DESCRIPTION OF THE TASK:
The answer must consist of every record, printed exactly as it stands.

PROVIDED DATA:
↓↓↓

(** [groq.chat.completions.create]: the reply to a request, given the
    requests sent before it. *)
Variable groq_create : list Request -> Request -> Reply.

(** [JSON.parse]; [None] stands for the [SyntaxError] it throws. *)
Variable JSON_parse : jsstring -> option JSValue.

Definition api_key_missing : bool :=
  match GROQ_API_KEY with
  | None => true
  | Some k =>
      (str_length k =? 0) || str_eqb k (lit "your_groq_api_key_here")
  end.

Definition create (req : Request) : M (option jsstring) :=
  fun log =>
    match groq_create log req with
    | Resolved c => (Ok c, log ++ [req])
    | Rejected e => (Throw e, log ++ [req])
    end.

(** [content || dflt] for [response.choices[0]?.message?.content]. *)
Definition content_or (c : option jsstring) (dflt : jsstring) : jsstring :=
  match c with
  | Some t => if str_length t =? 0 then dflt else t
  | None => dflt
  end.

(** *** Stage A: [selectRelevantDocuments] *)

Definition preview_block (d : Document) : jsstring :=
  let preview :=
    match contentPreview d with
    | Some p => if str_length p =? 0 then substring (content d) 0 300
                else p
    | None => substring (content d) 0 300
    end in
  lit "File: " ++ filename d ++ nl
  ++ lit "Type: " ++ filetype d ++ nl
  ++ lit "Preview: " ++ preview
  ++ (if str_length (content d) >? 300 then lit "..." else []) ++ nl ++ nl.

Definition previewContext (documents : list Document) : jsstring :=
  fold_left (fun acc d => acc ++ preview_block d) documents
    (lit "=== AVAILABLE DOCUMENTS ===" ++ nl ++ nl).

↑↑↑

RESPONSE TO THE TASK:
(** [groq.chat.completions.create]: the reply to a request, given the
    requests sent before it. *)
Variable groq_create : list Request -> Request -> Reply.

(** [JSON.parse]; [None] stands for the [SyntaxError] it throws. *)
Variable JSON_parse : jsstring -> option JSValue.

Definition api_key_missing : bool :=
  match GROQ_API_KEY with
  | None => true
  | Some k =>
      (str_length k =? 0) || str_eqb k (lit "your_groq_api_key_here")
  end.

Definition create (req : Request) : M (option jsstring) :=
  fun log =>
    match groq_create log req with
    | Resolved c => (Ok c, log ++ [req])
    | Rejected e => (Throw e, log ++ [req])
    end.

(** [content || dflt] for [response.choices[0]?.message?.content]. *)
Definition content_or (c : option jsstring) (dflt : jsstring) : jsstring :=
  match c with
  | Some t => if str_length t =? 0 then dflt else t
  | None => dflt
  end.

(** *** Stage A: [selectRelevantDocuments] *)

Definition preview_block (d : Document) : jsstring :=
  let preview :=
    match contentPreview d with
    | Some p => if str_length p =? 0 then substring (content d) 0 300
                else p
    | None => substring (content d) 0 300
    end in
  lit "File: " ++ filename d ++ nl
  ++ lit "Type: " ++ filetype d ++ nl
  ++ lit "Preview: " ++ preview
  ++ (if str_length (content d) >? 300 then lit "..." else []) ++ nl ++ nl.

Definition previewContext (documents : list Document) : jsstring :=
  fold_left (fun acc d => acc ++ preview_block d) documents
    (lit "=== AVAILABLE DOCUMENTS ===" ++ nl ++ nl).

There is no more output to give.